No. In Idaho, marijuana is illegal.
The only exception is CBD with 0% THC, which is lower than the 0.3% THC threshold allowed by federal law. To be legal, the CBD must not only contain no THC, but it must also be made from the mature stalks of the plant or the sterilized seeds.
Possession of 3 ounces (85 grams) or less of marijuana is a misdemeanor punishable by up to one year of incarceration and a $1,000 fine. Anyone in possession of more than 3 ounces but less than a pound of marijuana can be charged with a felony and sentenced to up to five years in prison and a $10,000 fine.
In the early 1900s, marijuana prohibition swept the nation. Idaho joined three other states that banned the plant in 1927.
After the 2014 US Farm Bill allowed farmers to grow hemp with less than 0.3% THC as part of a pilot program, Idaho nearly passed S 1146a. It would have allowed parents and guardians of children with epilepsy to bring CBD oil into the state. The bill passed the legislature but was vetoed by Gov. Butch Otter who tried to appease the bill’s backers by allowing children with intractable epilepsy to participate in an FDA study on Epidiolex, a CBD-based drug. Three years later, Epidiolex was approved by the FDA and became the only available form of legal cannabis in the state.

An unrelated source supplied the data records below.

Lemma dino_put x V inum inum' : blocks_ok sb V -> inum_ok inum -> inum_ok inum' -> dinode_ok x ->
  dino (put_dino x inum V) inum' = if decide (inum' = inum) then x else dino V inum'.
Proof using Hsb.
  intros Hv Hi Hi' Hx. unfold dino, put_dino. pose proof (dinode_off_range inum).
  destruct (decide (inum' = inum)) as [->|Hne].
  - rewrite upd_same. apply decode_encode; [done|]. rewrite (bo_len _ _ Hv). change (Z.to_nat BSIZE) with 1024%nat. lia.
  - destruct (decide (IBLOCK inum' sb = IBLOCK inum sb)) as [E|E].
    + rewrite E, upd_same. apply decode_encode_other; [apply Hx|]. by apply dinode_off_far.
    + by rewrite upd_other.
Qed.

Lemma put_dino_data x inum V b : inum_ok inum -> sb_bmapstart sb <= b -> put_dino x inum V b = V b.
Proof using Hsb. intros Hi Hb. unfold put_dino. rewrite upd_other; [done|]. destruct (IBLOCK_range inum Hi). lia. Qed.

Lemma used_put_dino x inum V b : inum_ok inum -> 0 <= b < sb_size sb ->
  used sb (put_dino x inum V) b = used sb V b.
Proof using Hsb.
  intros Hi Hb. unfold used. rewrite put_dino_data; [done|done|]. by apply BBLOCK_range.
Qed.

Lemma blocks_ok_put_dino x inum V : inum_ok inum -> blocks_ok sb V -> blocks_ok sb (put_dino x inum V).
Proof using Hsb.
  intros Hi [H1 H2]. split.
  - intros b. unfold put_dino. upd_cases b (IBLOCK inum sb); [by rewrite length_encode|done].
  - intros b Hb. rewrite used_put_dino; [by apply H2|done|]. pose proof (sbo_data _ Hsb). lia.
Qed.
End ondisk.

(** ** The operations on inodes *)

Section inode.
Context {E : Type} `{CE : CopyEnv E} (pid dev : Z) (cx : tctx) (sb : superblock) (Hsb : sb_ok sb).

(** The file system inside a transaction: the buffers held and changed,
    contents [V], inode table [T], and the room of the log. *)
Record fsh (Hl : list (Z * nat)) (X : list Z) (V : Z -> block) (L : list Z) (k : Z) (T : nat -> inode) (e : E) (s : fstate E) : Prop := {
  fx_sb : fsb s = sb;
  fx_log : log_first sb cx;
  fx_l : lst pid dev cx Hl X V L k (fl s);
  fx_t : itable s = T;
  fx_e : fenv s = e;
}.
Abbreviation fsx := (fsh [] []).

Lemma wp_lift {A} (m : M lstate A) (Q : A -> fstate E -> Prop) s :
  wp m (fun a x => Q a (set_fl x s)) (fl s) -> wp (lift m) Q s.
Proof using Type. apply wp_zoom. Qed.

Lemma fsx_change Hl X V L k T e ip f s :
  fsh Hl X V L k T e s -> fsh Hl X V L k (upd T ip (f (T ip))) e (set_inode ip f s).
Proof using Type. intros [H1 Hc H2 H3 H4]. split; simpl; try done. by rewrite H3. Qed.

Lemma wp_change_inode Hl X V L k T e ip f (Q : unit -> fstate E -> Prop) s :
  fsh Hl X V L k T e s -> (forall s', fsh Hl X V L k (upd T ip (f (T ip))) e s' -> Q tt s') ->
  wp (change_inode ip f) Q s.
Proof using Type. intros Hs HQ. apply wp_modify, HQ. by apply fsx_change. Qed.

Petition efforts to put medical marijuana initiatives on the ballot in 2012, 2014, 2016, 2018, and 2020 all failed to gather enough signatures or were withdrawn. Idaho requires signatures of 6% of legal voters in each of the state’s 18 legislative districts, making signature gathering difficult in sparsely populated areas.
In 2019, after the 2018 US Farm Bill made hemp farming legal nationwide, Gov. Brad Little signed an executive order allowing hemp from other states to pass through Idaho, as required by the Farm Bill.
A 2020 attempt to legalize hemp cultivation in Idaho passed the Senate but got held in committee when it reached the House.